In Herne bringen sie die 88-jährige Ingrid Kötter als erste in den Speisesaal des Senioren-Wohnparks Koppenbergs Hof. Sie darf anfangen, „weil sie fit genug ist“. Essen bringt die gesamte erste Charge ins Seniorenstift Haus Berge. Amtsärztin Juliana Böttcher setzt die erste Spritze bei einer 87-Jährigen an, da ist es kurz nach 11 Uhr. Bis zum Jahresende will die Stadt 4.680 Essener in verschiedenen Einrichtungen geimpft haben, für Mülheim gibt es 740 Rationen.

Impfarzt: "Wir müssen impfen"

Unter diesen ersten zu sein, sagt die Leiterin eines Pflegeheims im Revier, sei „schön“. Eine andere zeigt sich „überglücklich“. In Bochum findet ein dankbarer Heimleiter, das sei „schon etwas Besonderes“, in Gelsenkirchen heißt es, die Impfung sei ein „wichtiger Schritt“, allerdings sei das Virus damit noch nicht besiegt. „Wenn wir nicht fünf Jahre lang einen Lockdown haben wollen, müssen wir impfen“, sagt in Herne der Impfarzt Dr. Heinz Johann Struckhoff.

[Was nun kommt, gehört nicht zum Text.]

Definition deleteInterface : wgm bool :=
  _ ← (fun s => (tt, s <| m_rtmonitor := None |>));
  st ← ask tunnel_state;
  if bool_decide (st = NotRunning) then mret false
  else
    _ ← did TunnelTerminated;
    _ ← on_kill disableKillSwitch;
    mret true.
End Wireguard.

Gelsenkirchen oder Herne haben also an diesem ersten Tag die gesamten 180 ersten Dosen verimpft. In Mülheim geben die Impfärzte (darunter der pensionierte Arzt Peter Becker, auch schon 79) allein in St. Christophorus den Impfstoff an 49 Bewohner und 34 Mitarbeiter. Das ist indes nur die Hälfte des Personals. „Schade“, sagt der Mediziner Dr. Stephan von Lackum, „das ist viel zu wenig.“ Auch in Essen wollen sich am Sonntag nur 54 von 120 Mitarbeitern impfen lassen. Um keine der wertvollen Dosen wegwerfen zu müssen, die ohne extreme Kühlung nicht haltbar sind, werden kurzerhand 24 Feuerwehrleute bedacht. Dabei sei doch die Impfung, glaubt Dr. von Lackum, „ein Befreiungsschlag für die Seele“.

>>INFO: SO GEHT ES WEITER

Bereits am Montag soll eine weitere Lieferung mit 131.625 Impfdosen in NRW eintreffen, am Mittwoch kommen noch einmal 141.375 und danach wöchentlich ebenso viele.

Einzelne Einrichtungen im Revier beginnen erst heute mit den Impfungen, innerhalb von drei Wochen müssen die ersten Impflinge ihre zweite Injektion erhalten. Unklar ist, wann die 53 Impfzentren an den Start gehen.